Visceral connections

Changes in the profile of the intestinal microbiota favor the development of diabetes and obesity

art4645img2Larissa RibeiroEverybody is a universe. Literally. An estimated 75 trillion cells and ten times as many bacteria, most of which (100 trillion) can be found in the intestines, make up each and every human body. Although it is not new, this information only began to attract the interest of scientists and the medical field recently. For many years, it was believed that the cohabitation with the microscopic tenants was generally beneficial for the hosts. Or, at least, that it is not preferential or harmful for either of the involved parties. In recent years, however, this idea of peaceful coexistence began to change as studies surfaced showing that this continuous and inevitable intimacy may bring about undesirable consequences for the host.

One such study by Brazilian researchers, published in PLoS Biology in December last year, shows a condition in which intestinal bacteria may harm the human body. With 11 thousand downloads in the few months since publication, it is getting a lot of attention. Physician Mário Abdalla Saad from the State University of Campinas (Unicamp) and his team demonstrated that a certain group of intestinal bacteria may, in some situations, set off a metabolism imbalance. The latter, in turn, almost inevitably leads to diabetes and obesity, which in the last 20 to 30 years have become a major public health issue around the world, affecting 350 and 500 million people, respectively.

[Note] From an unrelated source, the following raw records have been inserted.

(* ===== verification/Goroutines.v ===== *)
(** * Goroutines

    Every RPC request runs in a goroutine of its own, a broadcast starts one more
    with [go a.RunBlock()], and the production loop runs in main's.  Here these are
    cut into steps between which other goroutines can run: the two readings of
    [RunBlock] before it takes the block mutex; taking it; [runBlock_helper] phase
    by phase; releasing it; and the three parts of a broadcast.  A goroutine that
    needs the mutex while it is held has no step.  [alone_RunBlock] and
    [alone_BroadcastTx] show that without anything in between, the steps are the
    functions of RunBlock.v and Routes.v.

    A phase is one step: what it reads of the client while it runs (state, last
    commit, queues) is changed by nobody but the holder of the mutex, or read only
    once (the answers of the applications, signing status).  A time read during the
    state update sees the last block before or after it is assigned, as a reading
    before or after that step does. *)

From S2P Require Import Prelude.
From S2P Require Import CometTypes.
From S2P Require Import Storage.
From S2P Require Import TimeHandler.
From S2P Require Import Utils.
From S2P Require Import Client.
From S2P Require Import UpdateState.
From S2P Require Import Evidence.
From S2P Require Import RunBlock.
From S2P Require Import Frames.
From S2P Require Import RunBlockSpec.
From S2P Require Import Pagination.
From S2P Require Import Routes.
#[local] Open Scope Z_scope.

The changes that take place prior to diabetes and the excessive weight gain are referred to by the physicians as insulin resistance. The hormone enables muscle cells and other types of tissue to absorb sugar (glucose) from the blood stream and to convert it into energy or store it for future use. When insulin resistance is in place, the body ceases to use this correctly. In their tests on rodents, Saad and his team found that the Firmicutes, a bacteria group made up of dozens of species and one part of the intestinal microbiota, along with other types, may be the cause of insulin resistance.

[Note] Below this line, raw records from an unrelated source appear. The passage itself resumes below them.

(** * ML-mini-project: the smile classifier's loader, trainer and evaluator

    A shallow embedding of [face.py], [model_utils.py] and the figures of
    [logger_utils.py].  Python values are modelled as the code has them:
    [int] as [Z], [float] as the kernel's binary64 floats (which is what a
    Python float is), [str] as [string], lists as [list].  A call that may
    raise returns a [result]. *)

From Stdlib Require Import List ZArith Lia Bool Ascii String Floats Uint63
  QArith Qround Permutation DecimalString.
From Stdlib Require Decimal DecimalPos DecimalZ.
Import ListNotations.

Set Implicit Arguments.
Set Warnings "-inexact-float,-notation-for-abbreviation".

(** ** Python exceptions and fallible results *)

Inductive exn : Type :=
| FileExistsError
| FileNotFoundError
| StopIteration
| ZeroDivisionError
| ValueError
| IndexError
| Cv2Error
| OSError (errno : nat)
| RuntimeError (code : nat).

Inductive result (A : Type) : Type :=
| Ok (a : A)
| Raise (e : exn).
Arguments Ok {A} a.
Arguments Raise {A} e.

Definition is_ok {A} (r : result A) : bool :=
  match r with Ok _ => true | Raise _ => false end.

(** ** Strings: [os.path.join], [readline], [split], [int] *)

Module Py.

Local Open Scope string_scope.

Definition newline : ascii := "010"%char.
Definition space : ascii := " "%char.
Definition sep : ascii := "/"%char.

Definition is_newline (c : ascii) : bool := Ascii.eqb c newline.

Fixpoint endswith_char (s : string) (c : ascii) : bool :=
  match s with
  | EmptyString => false
  | String a EmptyString => Ascii.eqb a c
  | String _ r => endswith_char r c
  end.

The proportional increase of Firmicutes in the microbiota seems to influence the development of diabetes and obesity in two ways. First, it improves the capacity to extract energy from food. Some Firmicutes species break long sugar molecules, called polysaccharides, found in cereal, fruit and vegetables, which otherwise would pass through the body unused. Secondly, the bacteria contribute to the development of a subtle inflammation, typical of obesity, which spreads through the body and interferes with insulin use.

“The intestinal microbiota isn’t the sole cause of diabetes and obesity; it’s probably not the most important one either,” commented Saad. “However, we found that it provokes an inflammation in the adipose tissue initiating an abnormal and persistent weight gain,” explains the researcher, whose team many years ago identified that this inflammation interferes with the brain functions controlling hunger and gratification  (see Pesquisa FAPESP issue 140).

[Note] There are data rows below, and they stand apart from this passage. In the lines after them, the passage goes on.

(* ===== verification/NetText.v ===== *)
(** * Numbers and addresses as text

    [str::parse] of the Rust standard library at [u8], [u16] and [IpAddr], and
    the string operations the routing compiler uses. *)

From S2P Require Import Prelude.
#[local] Open Scope Z_scope.

(** [IpAddr]; an address is its octets. *)
Inductive IpAddr := IpV4 (octets : list byte) | IpV6 (octets : list byte).

#[export] Instance IpAddr_eq_dec : EqDecision IpAddr.
Proof. solve_decision. Defined.

(** ** Strings *)

Definition strip_prefix (p l : list byte) : option (list byte) :=
  if bytes_eqb (take (length p) l) p then Some (drop (length p) l) else None.

Fixpoint trim_start_matches (c : byte) (l : list byte) : list byte :=
  match l with
  | b :: t => if bool_decide (b = c) then trim_start_matches c t else l
  | [] => []
  end.

(** ** Numbers *)

(** [char::to_digit]. *)
Definition digit_value (radix : Z) (b : byte) : option Z :=
  let v := if in_rangeb 48 57 b then u8 b - 48 else if in_rangeb 97 122 b then u8 b - 87
           else if in_rangeb 65 90 b then u8 b - 55 else radix in
  if v <? radix then Some v else None.

Fixpoint parse_digits (maximum : Z) (l : list byte) (value : Z) : option Z :=
  match l with
  | [] => Some value
  | b :: t => d ← digit_value 10 b; let value := value * 10 + d in if maximum <? value then None else parse_digits maximum t value
  end.

(** [str::parse] at an unsigned width: a leading [+] is accepted. *)
Definition parse_unsigned (maximum : Z) (l : list byte) : option Z :=
  match l with
  | [] => None
  | b :: t => if bool_decide (b = x2b) then match t with [] => None | _ => parse_digits maximum t 0 end else parse_digits maximum l 0
  end.

(** ** Addresses *)

(** [Parser::read_number] with at most [most] digits. *)
Fixpoint read_digits (radix : Z) (most : nat) (l : list byte) (value : Z) (count : nat) : option (Z * nat * list byte) :=
  match l with
  | [] => Some (value, count, [])
  | b :: t =>
    match digit_value radix b with
    | None => Some (value, count, l)
    | Some d => if (most <? S count)%nat then None else read_digits radix most t (value * radix + d) (S count)
    end
  end.

Definition read_number (radix maximum : Z) (most : nat) (zero_prefix : bool) (l : list byte) : option (Z * list byte) :=
  '(value, count, rest) ← read_digits radix most l 0 0;
  if (count =? 0)%nat then None
  else if negb zero_prefix && bool_decide (head l = Some x30) && (1 <? count)%nat then None
  else if maximum <? value then None else Some (value, rest).

Definition read_given_char (c : byte) (l : list byte) : option (list byte) :=
  match l with b :: t => if bool_decide (b = c) then Some t else None | [] => None end.

Definition read_separator {A} (c : byte) (i : nat) (p : list byte -> option (A * list byte)) (l : list byte) : option (A * list byte) :=
  match i with O => p l | _ => l ← read_given_char c l; p l end.

Fixpoint read_octets (room i : nat) (l : list byte) : option (list byte * list byte) :=
  match room with
  | O => Some ([], l)
  | S room =>
    '(octet, l) ← read_separator x2e i (read_number 10 255 3 false) l;
    '(octets, l) ← read_octets room (S i) l;
    Some (as_u8 octet :: octets, l)
  end.

Definition read_ipv4_addr (l : list byte) : option (list byte * list byte) := read_octets 4 0 l.

(** The octets of the groups read, whether they end in a dotted quad, and the
    rest. A quad needs two groups of room. *)
Fixpoint read_groups (room i : nat) (l : list byte) : list byte * bool * list byte :=
  match room with
  | O => ([], false, l)
  | S room =>
    match (if (1 <=? room)%nat then read_separator x3a i read_ipv4_addr l else None) with
    | Some (octets, rest) => (octets, true, rest)
    | None =>
      match read_separator x3a i (read_number 16 65535 4 true) l with
      | Some (group, rest) =>
        let '(groups, quad, rest) := read_groups room (S i) rest in (to_be 2 group ++ groups, quad, rest)
      | None => ([], false, l)
      end
    end
  end.

Definition read_ipv6_addr (l : list byte) : option (list byte * list byte) :=
  let '(head, quad, l) := read_groups 8 0 l in
  if (length head =? 16)%nat then Some (head, l)
  else if quad then None
  else
    l ← read_given_char x3a l;
    l ← read_given_char x3a l;
    let '(tail, _, l) := read_groups (8 - (length head / 2 + 1)) 0 l in
    Some (head ++ replicate (16 - length head - length tail) x00 ++ tail, l).

Definition parse_ip (l : list byte) : option IpAddr :=
  '(a, rest) ← match read_ipv4_addr l with
               | Some (o, rest) => Some (IpV4 o, rest)
               | None => '(o, rest) ← read_ipv6_addr l; Some (IpV6 o, rest)
               end;
  match rest with [] => Some a | _ => None end.

(** The parsed octets have the width of their family. *)
Definition ip_wf (a : IpAddr) : Prop := match a with IpV4 o => length o = 4%nat | IpV6 o => length o = 16%nat end.

Lemma read_octets_len room : forall i l o rest, read_octets room i l = Some (o, rest) -> length o = room.
Proof.
  induction room as [|room IH]; intros i l o rest; cbn [read_octets]; [by intros [= <- _]|].
  destruct (read_separator _ _ _ _) as [[x r]|]; cbn; [|done]. destruct (read_octets room (S i) r) as [[os r']|] eqn:E; cbn; [|done].
  intros [= <- _]. cbn. by rewrite (IH _ _ _ _ E).
Qed.

Lemma read_groups_len room : forall i l o q rest, read_groups room i l = (o, q, rest) -> (length o <= 2 * room)%nat /\ Nat.even (length o) = true.
Proof.
  induction room as [|room IH]; intros i l o q rest; cbn [read_groups]; [by intros [= <- _ _]|].
  destruct (if (1 <=? room)%nat then _ else _) as [[v4 r]|] eqn:E4.
  - intros [= <- _ _]. destruct (Nat.leb_spec 1 room) as [Hl|]; [|done]. destruct i; unfold read_separator in E4.
    + apply read_octets_len in E4. rewrite E4. split; [lia|done].
    + destruct (read_given_char _ _) as [l'|]; [|done]. change (read_ipv4_addr l' = Some (v4, r)) in E4. apply read_octets_len in E4. rewrite E4. split; [lia|done].
  - clear E4. destruct (read_separator _ _ _ _) as [[g r]|]; [|intros H; simplify_eq; split; [cbn; lia|done]].
    destruct (read_groups room (S i) r) as [[gs q'] r'] eqn:E. intros H. assert (o = to_be 2 g ++ gs) as -> by congruence. apply IH in E as [Hl He].
    rewrite length_app, length_to_be. split; [lia|]. done.
Qed.

Lemma parse_ip_wf l a : parse_ip l = Some a -> ip_wf a.
Proof.
  unfold parse_ip. destruct (read_ipv4_addr l) as [[o rest]|] eqn:E4; cbn.
  - destruct rest; [|done]. intros [= <-]. by apply read_octets_len in E4.
  - destruct (read_ipv6_addr l) as [[o rest]|] eqn:E6; cbn; [|done]. destruct rest; [|done]. intros [= <-]. cbn.
    unfold read_ipv6_addr in E6. destruct (read_groups 8 0 l) as [[h q] r] eqn:Eh. apply read_groups_len in Eh as [Hh Heven].
    destruct (Nat.eqb_spec (length h) 16) as [H16|H16]; [by injection E6 as <- _|]. destruct q; [done|].
    destruct (read_given_char _ r) as [r1|]; cbn [mbind option_bind] in E6; [|done]. destruct (read_given_char _ r1) as [r2|]; cbn [mbind option_bind] in E6; [|done].
    destruct (read_groups (8 - _) 0 r2) as [[t q] r3] eqn:Et. apply read_groups_len in Et as [Ht _]. injection E6 as <- _.
    rewrite !length_app, length_replicate. apply Nat.even_spec in Heven as [k Hk].
    assert (Hd : (length h / 2 = k)%nat) by (rewrite Hk, Nat.mul_comm, Nat.div_mul; lia). rewrite Hd in Ht. lia.
Qed.

Example parse_ip_examples :
  parse_ip (bytes_of "10.0.0.1") = Some (IpV4 [x0a; x00; x00; x01]) /\ parse_ip (bytes_of "10.0.0.01") = None /\
  parse_ip (bytes_of "256.0.0.1") = None /\ parse_ip (bytes_of "1.2.3.4.5") = None /\
  parse_ip (bytes_of "::1") = Some (IpV6 (replicate 15 x00 ++ [x01])) /\
  parse_ip (bytes_of "2001:DB8::/32") = None /\
  parse_ip (bytes_of "::ffff:1.2.3.4") = Some (IpV6 (replicate 10 x00 ++ [xff; xff; x01; x02; x03; x04])) /\
  parse_ip (bytes_of "1:2:3:4:5:6:7:8") = Some (IpV6 [x00; x01; x00; x02; x00; x03; x00; x04; x00; x05; x00; x06; x00; x07; x00; x08]) /\
  parse_ip (bytes_of "1:2:3:4:5:6:7::8") = None /\ parse_unsigned 255 (bytes_of "+24") = Some 24 /\ parse_unsigned 255 (bytes_of "256") = None.
Proof. split_and!; vm_compute; reflexivity. Qed.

It is not the Firmicutes that spread the inflammation. For reasons that are unknown so far, these bacteria seem to facilitate the passage of small fragments of other bacteria through the delicate intestinal wall. These fragments, formed by sugar and fat molecules and known as lipopolysaccharides (LPS), pass through intestinal mucosa reaching surface receptors of different types of body cells.

Once connected to the macrophage membrane, i.e., the first defense cells that recognize invasive microorganisms and compounds foreign to the body, the LPS activate biochemical signals that place the immune system in a state of alarm, beginning a light inflammation tens of times weaker than that caused by bacteria entering the blood stream (aka, infection). An inflammation related to an infection can heal within days, but one caused by the LPS can last for years and affect the entire organism. LPS triggered inflammation signals in muscle cells, the liver and the adipose tissue also cause another distinct effect: they prevent the use of insulin and glucose uptake in the cells – insulin resistance.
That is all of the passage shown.